When should you consider acid reflux surgery?
Surgery is not the first course of action if you are suffering from acid reflux. This condition is common enough that almost everybody experiences acid reflux once in a while. This condition can range from occasional and mild to severe and chronic. There are only a very few people who are fitting candidates for acid reflux surgery, in most cases, prescribed medications are safer and just as effective.
Options for Acid Reflux Surgery
Fundoplication is the traditional surgical procedure performed for severe acid reflux. Aside from this though, there are three other operations which are often carried out which are: Esophageal, Laparoscopic and Radiofrequency procedures.
With a fundoplication operation, the upper part of the stomach is wrapped around the lower part of the esophagus and then it is secured tightly under the diaphragm. This procedure strengthens the lower esophageal sphincter or LES that allows the passage of food and liquid into the stomach. The doorway to the stomach is fashioned with a flap valve. As the stomach fills with contents, the strength of the wraps also increases. Basically, a fundoplication procedure is performed to strengthen LES pressure and prevent acid reflux. This procedure also aims to repair any hiatus hernia that may already be present.
The lasting benefits of these acid reflux surgery procedures are generally very comparable. Studies show that more than 90% of patients are free of acid reflux, heartburn and GERD for approximately 5 years after the operations.
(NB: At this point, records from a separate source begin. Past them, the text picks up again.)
(** The condition goes on to its end, where the jumps [nt] lead too, or takes one of the jumps [nf]. *)
Definition cond_runs new w w' (nt nf : list PatchAddr) e mn : Prop :=
  ∀ F Lend LF, fin w' F → Forall (λ a, resolves (w_instrs F) a Lend) new →
  Forall (λ a, resolves (w_instrs F) a (w_len w')) nt → Forall (λ a, resolves (w_instrs F) a LF) nf →
  ∀ n s m, rel w F s m →
  sim (prog F) n (ev n e s) m (λ v s' m', keep (is_bound (bound (node e))) w m m' ∧ agree F s' m' ∧ da_ok w' s' ∧
    m_ip m' = if taken mn (to_bool v (st_heap s')) then w_len w' else LF).
Definition cond_post e mn (t f : list PatchAddr) w : list PatchAddr * list PatchAddr → BcWriter → Prop := λ tf w',
  ∃ new nt nf, tf = (t ++ nt, f ++ nf) ∧ written false new w w' ∧ jumps w w' (nt ++ nf) ∧ cond_runs new w w' nt nf e mn.
Definition cond_ok lc e : Prop :=
  wf_expr lc (node e) = true → ∀ w mn t f, wfw w → w_local_count w = lc →
  wp (write_cond write_bc (span e) (node e) mn t f) w (cond_post e mn t f w).
Lemma writes_writer_for over var sp (body : M ()) w P ov (r : V → V → nat → St V H → option (out Flow))
    (eb : nat → V → V → St V H → option (out Flow)) Bb B Lend :
  wfw w → var < w_top w → stable w (λ y, Bb y ∨ y = var) P → ¬ Bb (w_top w) →
  writes_body w var body P r Bb →
  (∀ it x n s, length (st_locals s) = w_local_count w → eb n it x s = r it x n (put var x s)) →
  (∀ x, x < w_top w → Bb x ∨ x = var → B x) →
  writes mk (writer_for over var sp body) w (λ m, P m ∧ holds over ov m)
    (λ n s, for_loop n sp ov (eb n) s) B (effect Lend).
Proof.
  intros Hw Hvar HP HBb Hbody Heb HB. pose proof (around_ctx w over var sp Hw Hvar) as C.
  apply (writes_alloc_slot _ _ _ _ (λ y, Bb y ∨ y = var ∨ y = w_top w)); [done| |].
  2: { intros x Hx [?|[?| ->]]; [auto..|lia]. }
  apply wp_bind. unfold save_definitely_assigned, gets at 1, wp at 1. apply wp_bind. unfold gets at 1, wp at 1.
  apply wp_bind, write_instr_ret_wp, wp_bind, ip_wp, wp_bind. unfold gets at 1, wp at 1.
  apply wp_bind. unfold modify_w at 1, wp at 1.
  eapply wp_equiv; [intros w'; symmetry; apply run_bind_assoc|]. apply wp_bind.
  match type of C with loop_ctx _ ?x _ => set (w2 := x) in C end. eapply (wp_mono _ w2).
  { apply (writes_forall (mk:=true) (X:=V * V * BcAddr) _ w2 (λ '(it, x, _), in_loop w var P it x)
      (λ '(it, x, _) n s, do f, s <~ r it x n s; ret (or_continue f) s) Bb (λ '(_, _, a), flow_dest (sigs w2) a)).
    intros [[it x] a]. apply body_continue; [|by apply Hbody]. simpl. by destruct (w_for_loops w). }
  intros [] w3 (new & W3 & Hruns).
  pose proof (around_loops w over var sp new w3 W3) as Hloops. destruct (around_patch w over var sp Hvar new w3 W3) as (Hp & Hnd & _).
  apply wp_bind, wp_bind. unfold gets at 1, wp at 1. rewrite Hloops, last_snoc. apply wp_ok.
  apply wp_bind. unfold modify_w at 1, wp at 1. apply wp_bind. eapply patch_addrs_wp; [exact Hp|exact Hnd|].
  intros c5 P5 Hres. rewrite Hloops, length_app, Nat.add_sub, take_app_length in *.
  pose proof (around_written w over var sp Hw Hvar new w3 W3 c5 P5) as W6.
  apply restore_wp.
  { change (da_le (w_definitely_assigned w) (w_definitely_assigned w3)). etrans; [|apply (wr_da _ _ _ _ W3)]. done. }
  exists []. split; [exact W6|].
  apply (around_runs w over var sp Hw Hvar new w3 W3 c5 P5 P r eb Bb HP HBb Hres); [|done].
  intros it x. apply (Hruns (it, x, w_len w3)).
Qed.
End writer_for.
(** ** Constant dictionaries *)

Lemma try_consts_spec (xs : list (Expr * Expr)) d d' :
  try_dict_of_consts xs d = Some d' →
  ∃ l, (∀ n s, eval_pairs (ev n) xs s = ret l s) ∧
  ∀ sps h, length xs ≤ length sps → build_dict l sps d h = (Ok d', h).
Proof.
  revert d. induction xs as [|[k v] xs IH]; intros d; simpl.
  - intros [= <-]. by exists [].
  - destruct (const_hashed k) as [hk|] eqn:Hk; [|done]. apply const_hashed_inv in Hk as [Hn Hh].
    destruct (as_value (node v)) as [vv|] eqn:Hv; [|done]. apply as_value_inv in Hv.
    destruct (insert_entry d hk vv) as [[old|] d1] eqn:Hi; [done|]. intros (l & Hl & Hb)%IH.
    exists ((key hk, vv) :: l). split.
    + intros n s. unfold ev at 1 2. rewrite Hn, Hv. simpl. by rewrite Hl.
    + intros [|sp sps] h Hs; simpl in *; [lia|]. rewrite Hh. replace (mkHashed (hash hk) (key hk)) with hk by by destruct hk.
      rewrite Hi. apply Hb. lia.
Qed.
Lemma writes_dict lc sp (xs : list (Expr * Expr)) x w Lend :
  Forall (λ kv, good lc kv.1 ∧ good lc kv.2) xs → wfw w → w_local_count w = lc → x < w_top w →
  writes mk (write_dict write sp xs x) w (λ _, True)
    (λ n s, do l, s <~ eval_pairs (ev n) xs s; at_span sp (make_dict l (map (λ kv, span kv.1) xs)) s)
    (λ y, y ∈ bounds (flatten xs) ∨ y = x) (to_slot Lend x).
Proof.
  intros Hg Hw Hlc Hx. unfold write_dict. destruct (Nat.eqb_spec (length xs) 0) as [Hl|_].
  { apply nil_length_inv in Hl as ->.
    eapply writes_mono; [by apply (writes_total sp _ (h_alloc_dict []) w (λ _, True)), dict_new_does|done| |by right].
    intros n s. simpl. rewrite (with_heap_total sp). done. }
  destruct (try_dict_of_consts xs []) as [d|] eqn:Hd.
  { apply try_consts_spec in Hd as (l & Hl & Hb).
    eapply writes_mono; [by apply (writes_total sp _ (h_alloc_dict d) w (λ _, True)), dict_consts_does|done| |by right].
    intros n s. rewrite Hl. simpl. rewrite (with_heap_total sp). unfold at_span, make_dict, total.
    by rewrite Hb by by rewrite length_map. }
  destruct (try_dict_const_keys xs []) as [keys|] eqn:Hk.
  - eapply writes_mono; [apply (writes_const_keys lc sp xs keys x w Lend); [|done..]| done|done|].
    + apply Forall_map. eapply Forall_impl; [exact Hg|]. by intros kv [].
    + intros y _ [Hy|?]; [left|by right]. unfold bounds in *. apply list_elem_of_In, in_flat_map in Hy as (e & He & Hy).
      apply in_map_iff in He as ([k v] & <- & Hin). apply list_elem_of_In, in_flat_map. exists v. split; [|done].
      apply in_flat_map. exists (k, v). split; [done|]. right. by left.
  - apply (writes_npop lc); try done. clear -Hg. induction Hg as [|[k v] xs [? ?] Hg IH]; [constructor|]. by do 2 (apply Forall_cons_2; [done|]).
Qed.
End dict.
Do You Need Acid Reflux Surgery?
Out of the millions of people suffering from acid reflux on a regular basis, only a select few are need of surgery. If you want to find out if you are a likely candidate, here are the qualifications:
- You cannot live without your medication. If you have to take very high dosage of Proton pump inhibitors or PPIs twice a day, then your acid reflux problem may be too bad you require a surgery.
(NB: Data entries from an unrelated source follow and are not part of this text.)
Lemma target_tuple lc sp (xs : list Target) : Forall (good_target lc) xs → target_ok lc (mkSpanned sp (AssignTuple xs)).
Proof.
  intros Hg _ w v slot Lend Hw Hlc Hslot _. simpl.
  destruct (all_local xs) as [args|] eqn:Hargs.
  - assert (length args = length xs) as Hlen by (symmetry; by eapply Forall2_length, mapM_Some_1).
    assert (Forall (λ x, x < lc ∧ x ∈ targets_bound xs) args) as Hlt.
    { clear -Hargs Hg. unfold all_local in Hargs. revert args Hargs. induction Hg as [|x xs [_ Hwf] Hg IH]; intros args; simpl; [by intros [= <-]|].
      intros (y & Hy & (args' & Ha & [= <-])%bind_Some)%bind_Some. destruct x as [sx x]. destruct x; simpl in *; simplify_eq.
      apply Nat.ltb_lt in Hwf. constructor; [split; [done|by left]|]. eapply Forall_impl; [by apply IH|]. intros z [? ?]. split; [done|by right]. }
    eapply writes_mono.
    + apply (writes_absorb _ w (holds slot v) (λ _ s, at_span sp (unpack (length args) v) s)
        (λ n vs s, assign_list (λ x : Target, assign n (span x) (node x)) xs vs s) (λ y, y ∈ args) (to_slots Lend args) Lend).
      * apply writes_unpack; [done|]. eapply Forall_impl; [exact Hlt|]. intros x [? _]. unfold w_top. lia.
      * done.
      * done.
      * intros n s vs s' Hu Hl. simpl in Hl |- *. rewrite length_puts in Hl. apply assign_locals; [done| |].
        -- unfold at_span in Hu. destruct (unpack (length args) v (st_heap s)) as [[vs'|e|f] h] eqn:Hun; [|done..].
           unfold ret in Hu. simplify_eq. apply unpack_len in Hun. congruence.
        -- eapply Forall_impl; [exact Hlt|]. intros x [? _]. lia.
    + done.
    + intros n s. simpl. by rewrite Hlen.
    + intros y _ Hy. rewrite Forall_forall in Hlt. by apply Hlt in Hy as [_ ?].
  - set (a := w_top w). pose proof (pushed_ctx (length xs) w Hw) as C1. pose proof (pushed_top (length xs) w) as Ht1.
    assert (lc ≤ a) as Ha by (unfold a; rewrite <- Hlc; unfold w_top; lia). pose proof (targets_below lc _ Hg) as Hb.
    apply (writes_alloc_slots _ _ _ _ _ (λ y, y ∈ targets_bound xs ∨ a ≤ y)); [done| |intros y Hy [?|?]; [done|unfold a in *; lia]].
    fold a. unfold range_len. simpl. replace (a + length xs - a) with (length xs) by lia.
    apply (writes_seq (λ n s, at_span sp (unpack (length xs) v) s) (λ vs n s, assign_list (λ x : Target, assign n (span x) (node x)) xs vs s)
      _ (λ vs, range_holds (seq a (length xs)) vs) (λ y, y ∈ seq a (length xs)) (is_bound (targets_bound xs)) _
      (to_slots Lend (seq a (length xs))) (effect Lend))
      with (r := λ vs n s, assign_list (λ x : Target, assign n (span x) (node x)) xs vs s).
    + pose proof (writes_unpack (mk:=false) sp slot (seq a (length xs)) v (pushed (length xs) w) Lend) as Hu. rewrite length_seq in Hu.
      apply Hu; [apply C1|]. apply Forall_seq. unfold a. lia.
    + split; try done.
      * intros vs n s _. simpl. rewrite length_puts. intros Hl. rewrite puts_temp; [done|]. rewrite Hl. simpl. unfold a. lia.
      * intros vs m m' _ _ _ Hvs. apply Hvs, NoDup_seq.
      * intros y _ [Hy|?]; [right; apply elem_of_seq in Hy; lia|by left].
    + intros [] w1 C Hs vs _. pose proof (ctx_top _ _ C). apply writes_marks. destruct (decide (length vs = length xs)) as [Hl|Hl].
      * apply (writes_assign_slots lc); [done|done|apply C|by rewrite (cx_lc _ _ C)|lia|unfold a in *; lia].
      * eapply writes_never; [apply (writes_assign_slots lc xs a (replicate (length xs) new_none) w1 Lend)|].
        -- done.
        -- apply length_replicate.
        -- apply C.
        -- by rewrite (cx_lc _ _ C).
        -- done.
        -- unfold a in *. lia.
        -- intros m Hm%Forall2_length. rewrite length_seq in Hm. done.
    + by exists [].
Qed.

(** ** The other targets *)

Lemma target_dot lc sp (e : Expr) field : good lc e → target_ok lc (mkSpanned sp (AssignDot e field)).
Proof.
  intros He _ w v slot Lend Hw Hlc Hslot Hr. simpl in *.
  apply (writes_cb lc e _ w _ (λ o n s, at_span sp (set_attr o field v) s) (λ _, False)); try done; [by apply stable_holds| |intros x _ [?|[]]; done].
  intros x w1 o C Hx _. apply (writes_effect _ _ _ _ (set_attr o field v)); [apply C|done| |done].
  intros m [Hv Ho]. simpl. unfold run_InstrSetObjectField. by rewrite (bind_get _ _ _ _ Hv), (bind_get _ _ _ _ Ho).
Qed.
Lemma target_index lc sp (a i : Expr) :
  good lc a → good lc i → held (node a) (bound (node i)) = true → target_ok lc (mkSpanned sp (AssignIndex a i)).
Proof.
  intros Ha Hi Hh _ w v slot Lend Hw Hlc Hslot Hr. simpl in *.
  apply (writes_2 lc a i _ w _ (λ av iv n s, at_span sp (set_at av iv v) s) (λ _, False)); try done.
  - apply stable_holds; [done|]. rewrite <- elem_of_app. done.
  - intros x y w1 av iv C Hx Hy. apply (writes_effect _ _ _ _ (set_at av iv v)); [apply C|done| |done].
    intros m (Hv & Hav & Hiv). simpl. unfold run_InstrSetArrayIndex.
    by rewrite (bind_get _ _ _ _ Hv), (bind_get _ _ _ _ Hav), (bind_get _ _ _ _ Hiv).
  - intros x _ [?|[?|[]]]; apply elem_of_app; auto.
Qed.
Lemma target_local lc sp x : target_ok lc (mkSpanned sp (AssignLocal x)).
Proof.
  intros Hwf w v slot Lend Hw Hlc Hslot _. simpl in Hwf. apply Nat.ltb_lt in Hwf.
  eapply writes_mono; [apply (writes_set_local _ w (holds slot v) (λ _ s, ret v s) (λ y, y = x) x Lend)|done|done|].
  - done.
  - lia.
  - apply writes_mov; [done|done|unfold w_top; lia|done].
  - intros y _ ->. by left.
Qed.
Lemma target_captured lc sp x : target_ok lc (mkSpanned sp (AssignLocalCaptured x)).
Proof.
  intros Hwf w v slot Lend Hw Hlc Hslot _. simpl in Hwf. apply Nat.ltb_lt in Hwf.
  eapply writes_mono; [apply (writes_store_captured sp slot x v w (holds slot v) Lend)|done|done|done]; try done. lia.
Qed.
Lemma target_module lc sp x name : target_ok lc (mkSpanned sp (AssignModule x name)).
Proof.
  intros _ w v slot Lend Hw Hlc Hslot _. simpl.
  pose (o := (λ h, match export_as v name h with
                  | (Ok _, h) => (Ok (), set_slot_module x v h) | (Err e, h) => (Err e, h) | (Fault f, h) => (Fault f, h) end) : Op H E ()).
  eapply writes_mono; [apply (writes_effect _ _ w (holds slot v) o (λ _ s, at_span sp o s)); [done|done| |done]|done| |done].
  - intros m Hv. simpl. unfold run_InstrStoreModuleAndExport. rewrite (bind_get _ _ _ _ Hv). unfold mbind, run_bind, heap_op, heap_set, o.
    by destruct (export_as v name (m_heap m)) as [[[]|e|f] h].
  - intros n s. unfold at_span, o. by destruct (export_as v name (st_heap s)) as [[[]|e|f] h].
Qed.
End target_rules.

(** Expressions: the code of every well-formed expression puts its value into a slot, and as a
    condition it goes on where its truth says. *)

Section expr.
Context `{W : World V H E TC D KM MB} `{!WorldOk V H E TC D KM MB} `{!InstrLayout V TC D KM}.
Local Abbreviation BcWriter := (BcWriter V TC D KM).
Local Abbreviation Mach := (Mach (V:=V) (H:=H)).
Local Abbreviation M A := (run BcWriter CodeTooBig A).
Local Abbreviation out := (out V H E).
Local Abbreviation Expr := (Spanned (ExprCompiled V TC D)).
Local Abbreviation Target := (Spanned (AssignCompiledValue V TC D)).
Context (lc : nat).
Implicit Types (w F : BcWriter) (m : Mach) (s : St V H) (B : nat → Prop) (P : Mach → Prop) (e : Expr) (h : H).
- Your symptoms are not responding to a high-dose regimen.
- You have large volume reflux, i.e. regurgitation. The food stays in your stomach for several hours after eating.
- You have complications of gastroesophageal reflux disease or GERD. GERD complications have two categories; esophageal or acid-related strictures and Barrett’s esophagus and bronchial where you inhale the regurgitated food due to asthma and aspiration pneumonia. If medications are not helping, surgery might be an option.
Acid reflux surgery takes a little more than an hour if the patient does not have hiatal hernia that needs fixing. People of all ages are eligible for surgery. Some patients who have undergone surgery for their acid reflux problem experience nausea as a result of the manipulation of the stomach however after the procedure, most patients don’t need further medication. There are a few risks to this type of surgery, just like any other procedure which include:
- A small chance of bleeding (where transfusion may be necessary).
- Esophageal injury – happens to about one in one thousand patients.
- Difficulty in swallowing which will normalize over time.
- Some risks involving anesthesia.
These risks are few and far between though and often worth taking if a surgical procedure is the last resort to getting relief from annoying and painful acid reflux symptoms.